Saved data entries
----
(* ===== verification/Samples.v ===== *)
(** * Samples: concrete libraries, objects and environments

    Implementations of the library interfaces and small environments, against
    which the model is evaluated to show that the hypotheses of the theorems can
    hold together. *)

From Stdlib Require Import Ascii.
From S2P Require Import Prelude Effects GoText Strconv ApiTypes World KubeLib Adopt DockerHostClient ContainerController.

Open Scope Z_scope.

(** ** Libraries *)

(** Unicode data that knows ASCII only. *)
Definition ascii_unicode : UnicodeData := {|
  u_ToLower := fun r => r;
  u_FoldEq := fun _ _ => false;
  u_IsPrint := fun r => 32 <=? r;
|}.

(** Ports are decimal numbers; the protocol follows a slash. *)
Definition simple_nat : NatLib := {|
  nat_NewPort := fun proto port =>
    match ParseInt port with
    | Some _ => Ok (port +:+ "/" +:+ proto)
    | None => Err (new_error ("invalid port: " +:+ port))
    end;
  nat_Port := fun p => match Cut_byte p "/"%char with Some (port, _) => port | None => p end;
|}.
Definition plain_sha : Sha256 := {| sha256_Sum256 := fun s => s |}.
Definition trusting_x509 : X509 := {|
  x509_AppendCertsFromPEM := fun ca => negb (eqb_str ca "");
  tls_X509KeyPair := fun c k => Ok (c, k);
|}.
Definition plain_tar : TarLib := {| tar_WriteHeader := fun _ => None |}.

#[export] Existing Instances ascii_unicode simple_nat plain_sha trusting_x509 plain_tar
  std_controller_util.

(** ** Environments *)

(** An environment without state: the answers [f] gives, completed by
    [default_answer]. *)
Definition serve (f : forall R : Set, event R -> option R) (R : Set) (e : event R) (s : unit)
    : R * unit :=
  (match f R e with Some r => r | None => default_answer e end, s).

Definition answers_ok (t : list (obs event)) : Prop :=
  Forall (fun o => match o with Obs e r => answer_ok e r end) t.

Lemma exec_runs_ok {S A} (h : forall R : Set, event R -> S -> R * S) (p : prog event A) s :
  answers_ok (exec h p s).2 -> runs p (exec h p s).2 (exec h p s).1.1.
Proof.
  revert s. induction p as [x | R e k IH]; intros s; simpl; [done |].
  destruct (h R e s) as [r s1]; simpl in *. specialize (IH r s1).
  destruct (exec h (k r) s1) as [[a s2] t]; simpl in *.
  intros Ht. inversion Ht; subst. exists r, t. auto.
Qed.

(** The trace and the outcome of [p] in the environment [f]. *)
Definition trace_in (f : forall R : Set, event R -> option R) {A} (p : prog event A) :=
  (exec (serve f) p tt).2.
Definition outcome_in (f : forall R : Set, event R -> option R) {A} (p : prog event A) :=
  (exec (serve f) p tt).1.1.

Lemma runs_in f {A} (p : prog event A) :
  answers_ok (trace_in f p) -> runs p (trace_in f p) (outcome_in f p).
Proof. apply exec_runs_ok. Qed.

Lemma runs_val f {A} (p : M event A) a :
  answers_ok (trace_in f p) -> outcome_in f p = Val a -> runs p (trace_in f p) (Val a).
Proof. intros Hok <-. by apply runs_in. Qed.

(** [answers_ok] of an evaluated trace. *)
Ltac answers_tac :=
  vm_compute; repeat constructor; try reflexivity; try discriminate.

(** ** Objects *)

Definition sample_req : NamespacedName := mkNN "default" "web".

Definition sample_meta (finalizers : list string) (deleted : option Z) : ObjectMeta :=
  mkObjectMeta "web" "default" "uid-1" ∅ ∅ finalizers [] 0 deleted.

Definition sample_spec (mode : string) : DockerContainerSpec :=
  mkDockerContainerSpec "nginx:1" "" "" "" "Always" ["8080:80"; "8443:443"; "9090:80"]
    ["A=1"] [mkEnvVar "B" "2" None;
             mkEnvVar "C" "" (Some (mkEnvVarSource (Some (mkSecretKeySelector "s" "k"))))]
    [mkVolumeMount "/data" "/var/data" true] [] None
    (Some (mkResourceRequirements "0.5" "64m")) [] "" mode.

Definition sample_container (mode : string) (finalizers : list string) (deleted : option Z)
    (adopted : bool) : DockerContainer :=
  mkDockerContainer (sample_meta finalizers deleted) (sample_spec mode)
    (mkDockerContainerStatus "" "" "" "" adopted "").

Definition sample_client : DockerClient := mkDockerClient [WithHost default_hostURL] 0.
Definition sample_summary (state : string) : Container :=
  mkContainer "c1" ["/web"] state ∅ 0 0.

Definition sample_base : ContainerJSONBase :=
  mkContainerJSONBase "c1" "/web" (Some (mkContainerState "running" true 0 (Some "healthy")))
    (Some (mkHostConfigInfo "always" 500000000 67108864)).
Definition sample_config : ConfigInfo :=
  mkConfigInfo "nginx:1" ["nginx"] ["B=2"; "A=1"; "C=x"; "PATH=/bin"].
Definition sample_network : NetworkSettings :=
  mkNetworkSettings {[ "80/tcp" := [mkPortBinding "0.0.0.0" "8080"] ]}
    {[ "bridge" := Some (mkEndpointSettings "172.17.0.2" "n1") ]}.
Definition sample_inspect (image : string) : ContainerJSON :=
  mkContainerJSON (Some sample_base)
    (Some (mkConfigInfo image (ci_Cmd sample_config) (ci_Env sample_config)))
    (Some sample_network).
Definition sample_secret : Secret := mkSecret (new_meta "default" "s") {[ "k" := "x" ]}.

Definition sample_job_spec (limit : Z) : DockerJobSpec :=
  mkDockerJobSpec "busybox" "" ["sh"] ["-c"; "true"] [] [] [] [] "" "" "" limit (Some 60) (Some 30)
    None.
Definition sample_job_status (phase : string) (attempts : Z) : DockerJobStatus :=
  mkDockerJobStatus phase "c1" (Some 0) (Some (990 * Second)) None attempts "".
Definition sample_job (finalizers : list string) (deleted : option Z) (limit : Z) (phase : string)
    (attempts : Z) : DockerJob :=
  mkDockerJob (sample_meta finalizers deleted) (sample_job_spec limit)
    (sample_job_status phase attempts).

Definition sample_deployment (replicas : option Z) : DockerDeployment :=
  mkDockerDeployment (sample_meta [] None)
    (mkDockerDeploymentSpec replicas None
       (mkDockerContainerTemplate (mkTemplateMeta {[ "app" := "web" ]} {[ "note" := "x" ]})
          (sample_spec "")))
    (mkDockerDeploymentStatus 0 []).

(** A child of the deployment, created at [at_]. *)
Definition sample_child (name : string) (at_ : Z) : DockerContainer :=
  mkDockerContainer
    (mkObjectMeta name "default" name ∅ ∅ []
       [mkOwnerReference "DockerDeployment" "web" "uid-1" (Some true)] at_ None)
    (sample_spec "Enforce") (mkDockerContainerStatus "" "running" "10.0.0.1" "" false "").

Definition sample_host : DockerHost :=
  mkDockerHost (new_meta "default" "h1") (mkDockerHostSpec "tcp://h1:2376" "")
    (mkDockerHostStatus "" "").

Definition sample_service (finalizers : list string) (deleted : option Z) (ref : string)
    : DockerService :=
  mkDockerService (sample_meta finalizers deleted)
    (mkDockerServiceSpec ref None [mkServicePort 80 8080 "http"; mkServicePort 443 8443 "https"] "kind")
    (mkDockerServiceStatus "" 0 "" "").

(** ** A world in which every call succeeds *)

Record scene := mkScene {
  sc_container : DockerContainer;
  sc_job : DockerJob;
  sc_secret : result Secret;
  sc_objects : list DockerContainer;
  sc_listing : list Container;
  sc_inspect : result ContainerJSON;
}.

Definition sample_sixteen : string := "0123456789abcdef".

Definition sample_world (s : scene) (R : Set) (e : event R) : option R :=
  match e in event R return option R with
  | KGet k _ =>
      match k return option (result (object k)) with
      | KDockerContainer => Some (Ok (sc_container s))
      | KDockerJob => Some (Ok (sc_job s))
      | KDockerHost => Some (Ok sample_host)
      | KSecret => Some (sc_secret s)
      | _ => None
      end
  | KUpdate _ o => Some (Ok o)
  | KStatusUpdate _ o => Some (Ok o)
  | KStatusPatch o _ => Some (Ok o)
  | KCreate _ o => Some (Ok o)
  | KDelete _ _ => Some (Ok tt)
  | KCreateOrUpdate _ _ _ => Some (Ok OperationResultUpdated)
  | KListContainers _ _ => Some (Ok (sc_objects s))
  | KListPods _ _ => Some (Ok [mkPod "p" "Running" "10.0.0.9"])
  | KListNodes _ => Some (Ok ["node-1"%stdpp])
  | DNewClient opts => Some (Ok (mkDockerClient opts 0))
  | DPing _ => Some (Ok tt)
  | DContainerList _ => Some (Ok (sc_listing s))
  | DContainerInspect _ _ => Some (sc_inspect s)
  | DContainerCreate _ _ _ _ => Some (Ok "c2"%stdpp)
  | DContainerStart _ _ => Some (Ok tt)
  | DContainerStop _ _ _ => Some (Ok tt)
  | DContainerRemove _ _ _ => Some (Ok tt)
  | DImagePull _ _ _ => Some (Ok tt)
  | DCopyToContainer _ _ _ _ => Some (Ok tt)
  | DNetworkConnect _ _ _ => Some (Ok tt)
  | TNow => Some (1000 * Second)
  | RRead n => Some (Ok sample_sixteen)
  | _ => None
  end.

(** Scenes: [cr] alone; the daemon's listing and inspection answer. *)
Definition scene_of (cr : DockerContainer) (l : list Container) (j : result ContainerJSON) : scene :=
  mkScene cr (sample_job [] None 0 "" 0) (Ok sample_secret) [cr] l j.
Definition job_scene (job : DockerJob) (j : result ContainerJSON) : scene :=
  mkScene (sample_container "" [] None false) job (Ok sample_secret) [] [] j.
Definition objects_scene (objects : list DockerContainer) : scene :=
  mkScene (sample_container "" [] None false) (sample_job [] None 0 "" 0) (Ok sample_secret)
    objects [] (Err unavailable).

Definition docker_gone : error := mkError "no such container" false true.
----
Could you write out, exactly as they stand, only the lines above that begin at the line with "DContainerStop _ _ _ => Some (Ok tt)" and stop after the line with "sample_secret) [] [] j."?

Solution for this exercise =>
  | DContainerStop _ _ _ => Some (Ok tt)
  | DContainerRemove _ _ _ => Some (Ok tt)
  | DImagePull _ _ _ => Some (Ok tt)
  | DCopyToContainer _ _ _ _ => Some (Ok tt)
  | DNetworkConnect _ _ _ => Some (Ok tt)
  | TNow => Some (1000 * Second)
  | RRead n => Some (Ok sample_sixteen)
  | _ => None
  end.

(** Scenes: [cr] alone; the daemon's listing and inspection answer. *)
Definition scene_of (cr : DockerContainer) (l : list Container) (j : result ContainerJSON) : scene :=
  mkScene cr (sample_job [] None 0 "" 0) (Ok sample_secret) [cr] l j.
Definition job_scene (job : DockerJob) (j : result ContainerJSON) : scene :=
  mkScene (sample_container "" [] None false) job (Ok sample_secret) [] [] j.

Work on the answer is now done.